You would read the manual carefully. You would service it before it needed servicing. You would address every small problem before it became a structural one. You would never let a minor issue compound into something irreversible.

Buffett uses this parable to describe your mind and body.

You receive one. It must last the entire journey. And unlike the car in the story, there is no genie and no hypothetical — the terms of the arrangement are simply the terms of being alive.

Most people do not treat their bodies this way. They treat them reactively. Something hurts, they address it. Something breaks, they fix it. In the intervals between problems, they assume everything is fine.

This is, in financial terms, the equivalent of only reviewing your portfolio after a crash.

The Invisible Return

Here is what makes health genuinely unusual as an asset class: its returns are almost entirely invisible while they are accumulating.

The investor who diversifies a portfolio rarely knows which specific decision prevented which specific loss. The person who exercises consistently throughout their forties does not receive a statement showing which cardiovascular events were avoided, which cognitive decline was deferred, which years were preserved. The protection is real. The evidence of it is structurally hidden.

This is not a bug in the system. It is the mechanism.

Prevention does not announce itself. It simply does not become the emergency you never had.

The difficulty is that invisible returns are psychologically hard to act on. We respond to problems. We are less naturally equipped to invest in the absence of problems. This is why so many intelligent people, who would never ignore a deteriorating position in their financial portfolio, will casually ignore deteriorating metabolic indicators for years at a time.

The risk compounds quietly. Then it does not.

The Multiplier No One Accounts For

The financial case for health is more direct than most people realize.

Compound interest requires time. That is its only true input. Given sufficient time, even modest returns produce extraordinary outcomes. Given insufficient time — because of illness, reduced capacity, or early exit from productive life — even excellent returns produce modest ones.

This means that every year of productive health is not merely valuable in itself. It is a multiplier on every other financial decision you have made.
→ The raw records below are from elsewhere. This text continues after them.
(* ===== verification/MutationQueue.v ===== *)
(** The serial queue of document mutations ([DocumentMutationQueue] of
    storage/src/mutation-queue.ts).  Each document has a queue of tasks; one asynchronous call
    of [processQueue] per document takes the tasks in order, acquires the document's writer
    lease for each, runs its body and settles its promise.

    The queue is a client of the lease manager: it is modelled over the class [LeaseService],
    whose laws [LeaseLaws] are all its theorems use; [Leases] discharges them below.

    What other processes do with the same leases is a relation, and the class names the history
    of the grants of a lease, which is no state of the code: with it the laws can say that the
    queue is told of a loss.

    Modelling choices: the suspended call of [processQueue] is a frame, waiting for the body of
    a task or returning from [executeWithLease]; what the outside does (a body settles, the
    heartbeat timer fires, another process uses the lease table) is an event.  The log records
    what happens to the promises; it is not state of the code. *)

From Stdlib Require Import Sorted.
From S2P Require Import Prelude Leases.

Local Open Scope Z_scope.

(** * What the queue needs of a lease manager *)

Class LeaseService (S E : Type) : Type := {
  ls_acquireLease : S -> string -> string -> Z -> option string -> S * result E (option grant);
  ls_renew : S -> string -> string -> Z -> Z -> S * result E bool;
  ls_release : S -> string -> string -> Z -> S * result E bool;
  ls_isLeaseActive : S -> string -> string -> Z -> S * result E bool;
  ls_isLockedByOther : S -> string -> string -> S * result E bool;
  (** what other users of the same leases may do between two calls *)
  ls_env : S -> S -> Prop;
  (** the states the leases can be in *)
  ls_ok : S -> Prop;
  (** every grant of a lease so far, whoever got it, the last one first *)
  ls_grants : S -> string -> list grant
}.

(** What happens between two states only adds grants. *)
Definition ls_le {S E : Type} `{LeaseService S E} (s s' : S) : Prop :=
  (ls_ok s -> ls_ok s') /\ forall id, ls_grants s id `suffix_of` ls_grants s' id.

Definition newer (g g' : grant) : Prop := g_fencingToken g' < g_fencingToken g.

Class LeaseLaws (S E : Type) `{LeaseService S E} : Prop := {
  acquire_le s id h ttl m : ls_le s (fst (ls_acquireLease s id h ttl m));
  renew_le s id h ttl k : ls_le s (fst (ls_renew s id h ttl k));
  release_le s id h k : ls_le s (fst (ls_release s id h k));
  active_le s id h k : ls_le s (fst (ls_isLeaseActive s id h k));
  locked_le s id h : ls_le s (fst (ls_isLockedByOther s id h));
  env_le s s' : ls_env s s' -> ls_le s s';
  (** a grant has a greater token than all before it *)
  grants_newer s id : ls_ok s -> StronglySorted newer (ls_grants s id);
  acquire_grants s id h ttl m s' g : ls_ok s ->
    ls_acquireLease s id h ttl m = (s', Ok (Some g)) -> g_leaseId g = id /\ ls_grants s' id = g :: ls_grants s id;
  (** only the last grant can be active *)
  active_last s id h k s' : ls_ok s -> ls_isLeaseActive s id h k = (s', Ok true) ->
    exists g gs, ls_grants s id = g :: gs /\ g_fencingToken g = k
}.

(** A manager whose calls on valid arguments do not throw. *)
Class LeaseTotal (S E : Type) `{LeaseService S E} : Prop := {
  acquire_total s id h ttl m :
    blank id = false -> blank h = false -> 0 < ttl -> is_ok (snd (ls_acquireLease s id h ttl m)) = true;
  locked_total s id h : is_ok (snd (ls_isLockedByOther s id h)) = true
}.

(** * Data *)

Record task : Type := MkTask { t_id : string; t_documentId : string; t_holderId : string }.

#[export] Instance task_eq_dec : EqDecision task.
Proof. solve_decision. Defined.

Inductive mutation_error : Type := EmptyDocument | EmptyHolder.

Section Queue.
Context {S E V X : Type} `{LeaseService S E}.
Variable ttlMs : Z.

(** Why a task's promise is rejected. *)
Inductive reason : Type :=
| LockedByOther
| NotAcquired
| LeaseLost (token : Z)
| ServiceFailed (e : E)
| BodyThrew (x : X).

Inductive frame : Type :=
| Executing (t : task) (g : grant) (leaseLost : bool)
| Returning.

Inductive mq_log : Type :=
| MEnqueued (t : task)
| MBegun (t : task) (g : grant)
| MSettled (t : task) (r : result reason V)
| MDropped (t : task).

Record mq : Type := MkMq {
  queues : gmap string (list task);
  activeProcessing : gset string;
  frames : gmap string frame;
  service : S;
  mlog : list mq_log
}.

Definition new_queue (s : S) : mq := MkMq ∅ ∅ ∅ s [].

(** * Operations *)

Definition lease_id (documentId : string) : string := "lease_" +:+ documentId.

Definition assertActive (s : S) (leaseLost : bool) (g : grant) : S * (bool * result reason unit) :=
  if leaseLost then (s, (true, Err (LeaseLost (g_fencingToken g))))
  else
    match ls_isLeaseActive s (g_leaseId g) (g_holderId g) (g_fencingToken g) with
    | (s, Ok true) => (s, (false, Ok tt))
    | (s, Ok false) => (s, (true, Err (LeaseLost (g_fencingToken g))))
    | (s, Err e) => (s, (false, Err (ServiceFailed e)))
    end.

Definition release_grant (s : S) (g : grant) : S :=
  fst (ls_release s (g_leaseId g) (g_holderId g) (g_fencingToken g)).

(** [executeWithLease] up to the call of the body. *)
Definition executeWithLease_start (s : S) (t : task) (g : grant) : S * list mq_log * frame :=
  match assertActive s false g with
  | (s, (leaseLost, Ok _)) => (s, [MBegun t g], Executing t g leaseLost)
  | (s, (_, Err r)) => (release_grant s g, [MSettled t (Err r)], Returning)
  end.

(** [executeWithLease] once the body has settled. *)
Definition executeWithLease_finish (s : S) (t : task) (g : grant) (leaseLost : bool) (body : result X V)
  : S * list mq_log :=
  match body with
  | Ok v =>
      match assertActive s leaseLost g with
      | (s, (_, Ok _)) => (release_grant s g, [MSettled t (Ok v)])
      | (s, (_, Err r)) => (release_grant s g, [MSettled t (Err r)])
      end
  | Err x => (release_grant s g, [MSettled t (Err (BodyThrew x))])
  end.

(** The loop of [processQueue] up to the next suspension or the end of the queue.  A lease
    manager that throws leaves the loop with the shifted task neither resolved nor rejected;
    the [finally] block then starts over on what is left of the queue. *)
Fixpoint processQueue_loop (s : S) (queue : list task) : S * list mq_log * list task * option frame :=
  match queue with
  | [] => (s, [], [], None)
  | t :: queue =>
      let id := lease_id (t_documentId t) in
      match ls_acquireLease s id (t_holderId t) ttlMs (Some ("mutation:" +:+ t_id t)) with
      | (s, Ok (Some g)) =>
          let '(s, l, f) := executeWithLease_start s t g in (s, l, queue, Some f)
      | (s, Ok None) =>
          let '(s, r) := ls_isLockedByOther s id (t_holderId t) in
          let l := match r with
                   | Ok true => [MSettled t (Err LockedByOther)]
                   | Ok false => [MSettled t (Err NotAcquired)]
                   | Err _ => [MDropped t]
                   end in
          let '(s, l', rest, f) := processQueue_loop s queue in (s, l ++ l', rest, f)
      | (s, Err _) =>
          let '(s, l', rest, f) := processQueue_loop s queue in (s, MDropped t :: l', rest, f)
      end
  end.

(** Run the loop on the queue of a document; it suspends on a frame, or its [finally] block
    ends the processing. *)
Definition continue_queue (m : mq) (documentId : string) (queue : list task) : mq :=
  let '(s, l, rest, f) := processQueue_loop (service m) queue in
  match f with
  | Some f => MkMq (<[documentId := rest]> (queues m)) ({[documentId]} ∪ activeProcessing m)
                   (<[documentId := f]> (frames m)) s (mlog m ++ l)
  | None => MkMq (delete documentId (queues m)) (activeProcessing m ∖ {[documentId]})
                 (delete documentId (frames m)) s (mlog m ++ l)
  end.

Definition processQueue (m : mq) (documentId : string) : mq :=
  if bool_decide (documentId ∈ activeProcessing m) then m
  else
    match queues m !! documentId with
    | None | Some [] => MkMq (delete documentId (queues m)) (activeProcessing m) (frames m) (service m) (mlog m)
    | Some queue => continue_queue m documentId queue
    end.

Definition enqueue (m : mq) (id documentId holderId : string) : result mutation_error mq :=
  throw_if blank documentId with EmptyDocument in
  throw_if blank holderId with EmptyHolder in
  let t := MkTask id documentId holderId in
  let queue := default [] (queues m !! documentId) in
  Ok (processQueue (MkMq (<[documentId := queue ++ [t]]> (queues m)) (activeProcessing m) (frames m) (service m)
                         (mlog m ++ [MEnqueued t])) documentId).

Definition isDocumentBusy (m : mq) (documentId : string) : bool :=
  bool_decide (documentId ∈ activeProcessing m) || (0 <? zlen (default [] (queues m !! documentId))).

Definition getPendingCount (m : mq) (documentId : option string) : Z :=
  match truthy documentId with
  | Some d => zlen (default [] (queues m !! d))
  | None => foldr (fun kq n => zlen (snd kq) + n) 0 (map_to_list (queues m))
  end.

(** One firing of the heartbeat timer; a throw of [renew] escapes from the timer. *)
Definition heartbeat (m : mq) (documentId : string) : mq :=
  match frames m !! documentId with
  | Some (Executing t g leaseLost) =>
      let '(s, r) := ls_renew (service m) (g_leaseId g) (g_holderId g) ttlMs (g_fencingToken g) in
      let lost := match r with Ok false => true | _ => leaseLost end in
      MkMq (queues m) (activeProcessing m) (<[documentId := Executing t g lost]> (frames m)) s (mlog m)
  | _ => m
  end.

(** * Events *)

Inductive mq_event : Type :=
| QEnqueue (id documentId holderId : string)
| QHeartbeat (documentId : string)
| QAssert (documentId : string)
| QSettle (documentId : string) (body : result X V)
| QResume (documentId : string).

Definition mq_step (m : mq) (e : mq_event) : mq :=
  match e with
  | QEnqueue id d h => match enqueue m id d h with Ok m => m | Err _ => m end
  | QHeartbeat d => heartbeat m d
  | QAssert d =>
      match frames m !! d with
      | Some (Executing t g leaseLost) =>
          let '(s, (lost, _)) := assertActive (service m) leaseLost g in
          MkMq (queues m) (activeProcessing m) (<[d := Executing t g lost]> (frames m)) s (mlog m)
      | _ => m
      end
  | QSettle d body =>
      match frames m !! d with
      | Some (Executing t g leaseLost) =>
          let '(s, l) := executeWithLease_finish (service m) t g leaseLost body in
          MkMq (queues m) (activeProcessing m) (<[d := Returning]> (frames m)) s (mlog m ++ l)
      | _ => m
      end
  | QResume d =>
      match frames m !! d with
      | Some Returning => continue_queue m d (default [] (queues m !! d))
      | _ => m
      end
  end.

(** Everything that can happen: events of this process, and other users of the leases. *)
Inductive mq_reach : mq -> Prop :=
| reach_new s : ls_ok s -> mq_reach (new_queue s)
| reach_step m e : mq_reach m -> mq_reach (mq_step m e)
| reach_env m s : mq_reach m -> ls_env (service m) s ->
    mq_reach (MkMq (queues m) (activeProcessing m) (frames m) s (mlog m)).
End Queue.

Arguments reason : clear implicits.
Arguments mq_log : clear implicits.
Arguments mq : clear implicits.
Arguments mq_event : clear implicits.
Arguments mq_reach {S E V X _}.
Consider two investors with identical portfolios and identical annual returns. One remains in full productive health until 80. The other experiences serious metabolic illness in their early sixties, drawing down capital to fund care and exiting the compounding period twenty years early. The difference in final outcomes is not incremental. It is transformational — measured in multiples, not percentages.

Health does not just add years to the curve. It protects the steepest part of the curve, the phase where compounding finally becomes visible and dramatic. Losing those years is not a health outcome. It is a financial outcome.

The Gap Nobody Plans For

There is a concept in longevity medicine called the healthspan gap — the distance between how long a person lives and how long they live well.

Research published in recent years suggests this gap averages somewhere between nine and ten years. Meaning the typical person spends roughly a decade at the end of their life in a state of meaningfully reduced function: chronic illness, limited mobility, cognitive decline, dependence.

This is the period during which capital is consumed rather than compounded. The period during which the decisions of decades earlier are settled, finally and irrevocably.

The healthspan gap — the years lived, but not lived well.

Most financial planning treats this as an afterthought. A line item for care costs. An actuarial variable.

I think it deserves to be treated as a design problem.

The question is not only how long will I live but how long will I be capable. Capable of working, thinking, traveling, deciding, investing. Capable of using what I have spent decades building.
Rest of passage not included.